## [What you should do]
Tally the lines below that contain the word "lnot", then give the tally and nothing more.

## [Material for the task]
+-------+
Lemma power_of_2_ok n max l : 0 <= n -> max <= 16 -> forallb (fun n => Bool.eqb (power_of_2_upto n max) (one_of n l)) (seqZ 0 17) = true ->
  forallb (fun x => x <=? 16) l = true -> power_of_2_upto n max = one_of n l.
Proof.
  intros Hn Hmax Hall Hl. destruct (decide (n <= 16)) as [Hle |].
  - apply Is_true_true, forallb_True in Hall. rewrite Forall_forall in Hall. specialize (Hall n ltac:(apply elem_of_seqZ; lia)).
    cbv beta in Hall. by apply Is_true_true, Bool.eqb_prop in Hall.
  - unfold power_of_2_upto, one_of. rewrite (proj2 (Z.leb_gt n max)), andb_false_r by lia. symmetry. apply not_true_iff_false.
    intros (x & Hx & E)%existsb_exists. apply Z.eqb_eq in E as <-. rewrite forallb_forall in Hl. specialize (Hl n Hx). lia.
Qed.

Lemma encoding_ok enc : (Z.land enc (Z.lnot 7) =? 0) = (0 <=? enc) && (enc <? 8).
Proof.
  assert (Z.land enc (Z.lnot 7) = 8 * (enc / 8)) as ->.
  { change 7 with (Z.ones 3). rewrite <- Z.ldiff_land, Z.ldiff_ones_r, Z.shiftl_mul_pow2, Z.shiftr_div_pow2 by lia. change (2 ^ 3) with 8. lia. }
  destruct (Z.eqb_spec (8 * (enc / 8)) 0), (Z.leb_spec 0 enc), (Z.ltb_spec enc 8); try done; exfalso; Z.to_euclidean_division_equations; lia.
Qed.

Lemma one_of_range z l (P : Z -> bool) : one_of z l = true -> forallb P l = true -> P z = true.
Proof. intros (x & Hx & E)%existsb_exists Hl. apply Z.eqb_eq in E as <-. rewrite forallb_forall in Hl. by apply Hl. Qed.

Definition u32b (z : Z) : bool := (0 <=? z) && (z <? 2 ^ 32).
Lemma u32b_ok z : u32b z = true -> is_u32 z.
Proof. unfold u32b. lia. Qed.
(* ===== verification/BtfCopied.v ===== *)
(** Visiting the words of copied types: each visited word becomes the offset of
    the same string, or the id of a copy, and all others stay as they are. *)
From S2P Require Import Prelude.
From S2P Require Import CLib.
From S2P Require Import Hashmap.
From S2P Require Import Strset.
From S2P Require Import Btf.
From S2P Require Import BtfParse.
From S2P Require Import BtfQuery.
From S2P Require Import BtfAdd.
From S2P Require Import BtfBuild.
From S2P Require Import BtfDecl.
From S2P Require Import BtfOps.
From S2P Require Import BtfCalls.
From S2P Require Import BtfRun.
From S2P Require Import BtfCopy.
From coqutil Require Import Datatypes.RecordSetters.
Import DoubleBraceUpdate.
#[local] Open Scope btf_scope.

(** ** Memory *)

Definition copy_short (e : copy_env) : Prop :=
  short (ce_own e) \/ ce_map e = false \/ exists p, short (ce_str e p) \/ ce_entry e p = false \/ exists n, 0 <= n <= 2 ^ 34 /\ ce_calloc e p n = false.

Record copy_env_ok (e : copy_env) : Prop := {
  ceo_own : env_ok (ce_own e);
  ceo_str : forall p, env_ok (ce_str e p);
  ceo_calloc : forall p n, 2 ^ 61 <= n -> ce_calloc e p n = false
}.

(** ** What adding a string leaves alone *)

Definition aside (o : btf_own) : list byte * Z * Z := (b_offs o, b_offs_cap o, b_nr_types o).

(** The pointer to the strings of an object that can be changed is NULL. *)
Definition null_strs (o : btf_own) : Prop := b_modifiable o = true -> b_strs o = [].
(** C26: [btf__add_type] copies a declaration.  For any object and any type
    of another one (not split), found by its id, the call is defined and returns the next id; afterwards the object
    shows its old declarations and the copied one, with the same kind, numbers, ids and names,
    whose strings are in the object now.  If memory is short the call may return -ENOMEM
    instead, with the declarations unchanged. *)
Theorem btf_add_type_copies e src dss (i : nat) d m t b ds : copy_env_ok e -> stands_for src dss -> dss !! i = Some d ->
  btf__type_by_id src (1 + Z.of_nat i) = Some (Some (TAt m t)) -> built b ds -> copy_fits b (decl_cost d) (decl_bytes d) 1 ->
  exists z b', call (btf__add_type e src m t) b = Some (z, b') /\
    ((z = btf__type_cnt b /\ built b' (ds ++ [d]) /\ forall j d', (ds ++ [d]) !! j = Some d' -> shows b' (b_start_id (own b) + Z.of_nat j) d') \/
     (z = - ENOMEM /\ copy_short e /\ built b' ds)).
Proof.
  intros He Hst Hi Ht (ts0 & strs0 & ts & strs & Hobj & Hds & H0) Hfit. destruct (stands_obj _ _ Hst) as (tss & strss & Hsrc & Hdss & Hs0 & Hok & Hn).
  destruct (copy_fits_obj _ _ _ _ _ _ _ _ Hobj Hfit) as (F1 & F2 & F3). destruct (Forall2_lookup_l _ _ _ _ _ Hdss Hi) as (r & Hr & Hd).
  destruct (src_type _ _ _ _ _ Hsrc Hn Hr) as (pre & post & E). rewrite E in Ht. assert (m = pre ++ enc_words (r_words r) ++ post /\ t = zlen pre) as [-> ->] by (split; congruence).
  pose proof (Forall_lookup_1 _ _ _ _ Hok Hr) as Hrok. pose proof (Forall_lookup_1 _ _ _ _ (st_form _ _ Hst) Hi) as Hform. pose proof (zlen_nonneg ts0). pose proof (zlen_nonneg ts).
  destruct (add_type_run e He src tss strss Hsrc Hn Hs0 ts0 strs0 b ts strs r d pre post) as (x & b' & Er & Hres); try done; [lia |].
  unfold call. rewrite Er. destruct x as [z | z]; eexists _, _; (split; [reflexivity |]).
  - right. destruct Hres as (-> & Hsh & strs' & HL). split_and!; try done. eapply still_built; [exact Hobj | exact Hds | exact H0 | exact HL].
  - left. destruct Hres as (-> & strs' & r' & HL & Hco). split.
    + unfold btf__type_cnt. rewrite (ob_start _ _ _ _ _ Hobj), (own_ok_nr _ _ (os_own _ _ _ (ob_own _ _ _ _ _ Hobj))). unfold BTF_MAX_NR_TYPES in F3. rewrite u32_id; lia.
    + eapply grown; [exact Hobj | exact Hds | exact H0 | exact HL | repeat constructor; apply Hco | rewrite zlen_app; change (zlen [r']) with 1; lia].
Qed.
(* ===== verification/XskRing.v ===== *)
(** The rings of AF_XDP sockets, src/lib/xdp-tools/headers/xdp/xsk.h: the
    producer and the consumer side of a ring that user space shares with the
    kernel, and the addresses of a umem.

    The two indices and the entries are memory the kernel also uses; a ring has
    cached copies of the indices.  All of them are 32-bit and run freely, so
    they wrap around; an entry's place is its index modulo the size.  An entry
    is 8 bytes (an address, in the fill and completion rings) or 16 (a descriptor,
    in the transmit and receive rings).  The kernel is a step of its own that
    may come between any two operations: it takes the submitted entries in
    order from a ring user space fills, and appends entries to one user space
    empties as long as there is room. *)
From S2P Require Import Prelude.

(** ** Data *)

(** [DEFINE_XSK_RING]; the last four are addresses. *)
Record xsk_ring := {
  xr_cached_prod : Z;
  xr_cached_cons : Z;
  xr_mask : Z;
  xr_size : Z;
  xr_producer : Z;
  xr_consumer : Z;
  xr_ring : Z;
  xr_flags : Z
}.

Definition set_cached_prod (r : xsk_ring) (v : Z) : xsk_ring :=
  {| xr_cached_prod := v; xr_cached_cons := xr_cached_cons r; xr_mask := xr_mask r; xr_size := xr_size r;
     xr_producer := xr_producer r; xr_consumer := xr_consumer r; xr_ring := xr_ring r; xr_flags := xr_flags r |}.

Definition set_cached_cons (r : xsk_ring) (v : Z) : xsk_ring :=
  {| xr_cached_prod := xr_cached_prod r; xr_cached_cons := v; xr_mask := xr_mask r; xr_size := xr_size r;
     xr_producer := xr_producer r; xr_consumer := xr_consumer r; xr_ring := xr_ring r; xr_flags := xr_flags r |}.

(** What the addresses of a ring point to. *)
Record ring_mem := { rm_producer : Z; rm_consumer : Z; rm_flags : Z; rm_ring : list byte }.

(** [struct xdp_desc] *)
Record xdp_desc := { d_addr : Z; d_len : Z; d_options : Z }.

Definition desc_bytes (d : xdp_desc) : list byte :=
  le_split 8 (d_addr d) ++ le_split 4 (d_len d) ++ le_split 4 (d_options d).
+-------+
## [Solved problem]
2